Items from a data source:

[Start of section]

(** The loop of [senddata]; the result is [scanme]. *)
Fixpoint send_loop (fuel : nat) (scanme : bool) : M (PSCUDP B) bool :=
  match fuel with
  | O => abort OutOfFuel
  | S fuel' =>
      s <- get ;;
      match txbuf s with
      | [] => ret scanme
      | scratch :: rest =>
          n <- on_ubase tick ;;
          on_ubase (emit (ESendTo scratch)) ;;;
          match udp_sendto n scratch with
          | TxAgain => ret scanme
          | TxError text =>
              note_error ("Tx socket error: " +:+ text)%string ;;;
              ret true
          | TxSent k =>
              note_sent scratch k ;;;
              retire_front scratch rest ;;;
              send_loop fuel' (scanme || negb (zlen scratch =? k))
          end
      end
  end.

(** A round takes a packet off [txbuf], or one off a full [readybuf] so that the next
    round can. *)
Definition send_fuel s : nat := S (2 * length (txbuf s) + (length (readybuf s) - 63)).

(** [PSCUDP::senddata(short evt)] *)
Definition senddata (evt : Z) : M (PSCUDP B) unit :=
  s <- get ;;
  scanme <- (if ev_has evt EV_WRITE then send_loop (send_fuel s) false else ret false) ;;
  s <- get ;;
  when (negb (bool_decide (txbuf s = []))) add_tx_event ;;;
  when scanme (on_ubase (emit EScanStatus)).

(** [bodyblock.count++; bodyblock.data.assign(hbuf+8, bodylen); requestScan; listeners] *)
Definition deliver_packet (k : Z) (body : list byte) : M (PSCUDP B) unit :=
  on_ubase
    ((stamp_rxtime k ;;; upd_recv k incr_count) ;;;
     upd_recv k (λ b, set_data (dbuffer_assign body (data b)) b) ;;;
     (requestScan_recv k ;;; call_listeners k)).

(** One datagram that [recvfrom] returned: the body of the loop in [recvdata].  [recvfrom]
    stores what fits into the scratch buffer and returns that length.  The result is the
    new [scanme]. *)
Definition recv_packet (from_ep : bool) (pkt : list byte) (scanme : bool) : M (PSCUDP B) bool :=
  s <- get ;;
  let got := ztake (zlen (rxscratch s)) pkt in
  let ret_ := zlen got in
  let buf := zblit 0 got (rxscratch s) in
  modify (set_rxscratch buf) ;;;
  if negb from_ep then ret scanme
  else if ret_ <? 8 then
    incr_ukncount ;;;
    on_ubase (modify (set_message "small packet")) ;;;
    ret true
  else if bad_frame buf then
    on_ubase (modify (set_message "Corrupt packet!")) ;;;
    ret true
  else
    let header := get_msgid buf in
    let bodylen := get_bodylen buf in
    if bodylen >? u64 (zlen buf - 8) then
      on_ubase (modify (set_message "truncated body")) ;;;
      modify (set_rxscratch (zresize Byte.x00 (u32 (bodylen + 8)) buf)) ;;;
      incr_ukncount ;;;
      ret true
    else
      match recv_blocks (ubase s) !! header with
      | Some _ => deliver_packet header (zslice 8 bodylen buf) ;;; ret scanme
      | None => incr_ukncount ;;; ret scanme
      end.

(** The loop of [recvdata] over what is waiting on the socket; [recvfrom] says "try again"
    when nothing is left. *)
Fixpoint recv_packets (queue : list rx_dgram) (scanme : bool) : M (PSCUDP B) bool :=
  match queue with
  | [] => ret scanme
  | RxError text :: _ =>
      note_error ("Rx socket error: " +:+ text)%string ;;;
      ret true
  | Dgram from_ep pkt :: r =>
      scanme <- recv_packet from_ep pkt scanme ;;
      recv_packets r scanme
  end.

[End of section]
[Start of section]

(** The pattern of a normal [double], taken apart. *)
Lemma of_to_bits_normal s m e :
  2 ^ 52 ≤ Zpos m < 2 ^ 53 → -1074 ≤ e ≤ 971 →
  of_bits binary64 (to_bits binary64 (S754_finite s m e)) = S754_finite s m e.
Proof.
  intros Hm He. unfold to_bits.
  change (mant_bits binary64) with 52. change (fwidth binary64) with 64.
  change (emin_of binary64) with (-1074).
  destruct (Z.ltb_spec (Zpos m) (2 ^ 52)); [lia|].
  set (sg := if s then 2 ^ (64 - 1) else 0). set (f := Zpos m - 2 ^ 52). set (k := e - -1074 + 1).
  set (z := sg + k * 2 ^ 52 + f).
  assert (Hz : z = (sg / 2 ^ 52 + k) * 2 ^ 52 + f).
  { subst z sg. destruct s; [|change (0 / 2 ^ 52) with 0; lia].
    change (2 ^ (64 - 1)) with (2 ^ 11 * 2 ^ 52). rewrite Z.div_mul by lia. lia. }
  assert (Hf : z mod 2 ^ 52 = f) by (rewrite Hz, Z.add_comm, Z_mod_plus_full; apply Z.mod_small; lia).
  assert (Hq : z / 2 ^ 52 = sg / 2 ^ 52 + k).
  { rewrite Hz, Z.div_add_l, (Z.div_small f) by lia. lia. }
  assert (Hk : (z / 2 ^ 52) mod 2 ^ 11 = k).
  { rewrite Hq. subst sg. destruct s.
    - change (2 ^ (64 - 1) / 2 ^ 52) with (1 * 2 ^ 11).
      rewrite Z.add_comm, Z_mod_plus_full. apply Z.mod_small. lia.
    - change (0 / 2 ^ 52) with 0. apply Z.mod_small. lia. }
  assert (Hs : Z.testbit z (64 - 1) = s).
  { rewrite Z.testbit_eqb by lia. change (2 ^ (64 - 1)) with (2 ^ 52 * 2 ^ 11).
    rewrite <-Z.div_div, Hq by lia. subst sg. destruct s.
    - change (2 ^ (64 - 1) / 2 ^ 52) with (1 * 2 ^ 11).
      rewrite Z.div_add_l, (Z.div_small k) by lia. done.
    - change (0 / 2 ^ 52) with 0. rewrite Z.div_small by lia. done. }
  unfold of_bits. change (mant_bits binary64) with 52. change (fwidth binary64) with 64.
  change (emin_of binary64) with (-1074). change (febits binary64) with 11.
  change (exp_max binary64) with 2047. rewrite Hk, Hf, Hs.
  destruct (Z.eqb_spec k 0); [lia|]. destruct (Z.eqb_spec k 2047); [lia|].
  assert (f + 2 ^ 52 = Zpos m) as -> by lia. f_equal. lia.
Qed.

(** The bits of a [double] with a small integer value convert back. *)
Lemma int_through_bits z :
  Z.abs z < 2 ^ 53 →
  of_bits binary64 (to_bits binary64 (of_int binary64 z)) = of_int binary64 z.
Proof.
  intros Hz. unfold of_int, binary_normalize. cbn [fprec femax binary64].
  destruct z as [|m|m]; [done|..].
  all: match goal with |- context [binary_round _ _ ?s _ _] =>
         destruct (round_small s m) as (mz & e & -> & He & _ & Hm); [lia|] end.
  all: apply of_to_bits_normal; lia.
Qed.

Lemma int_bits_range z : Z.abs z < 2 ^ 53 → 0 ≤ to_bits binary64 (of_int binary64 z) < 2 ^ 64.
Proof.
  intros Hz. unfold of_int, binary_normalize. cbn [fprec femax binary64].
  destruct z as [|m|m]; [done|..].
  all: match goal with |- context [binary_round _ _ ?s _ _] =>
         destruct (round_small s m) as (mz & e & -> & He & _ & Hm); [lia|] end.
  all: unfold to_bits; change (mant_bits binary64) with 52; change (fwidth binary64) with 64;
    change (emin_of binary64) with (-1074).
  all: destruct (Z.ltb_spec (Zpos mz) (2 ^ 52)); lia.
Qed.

[End of section]

▶ [ASSIGNMENT]:
For this exercise, output exactly the lines above from the line with "match udp_sendto n scratch with" to the line with "note_sent scratch k ;;;", counting both, and leave out the rest.

▶ [RESULT OF THE TASK]:
          match udp_sendto n scratch with
          | TxAgain => ret scanme
          | TxError text =>
              note_error ("Tx socket error: " +:+ text)%string ;;;
              ret true
          | TxSent k =>
              note_sent scratch k ;;;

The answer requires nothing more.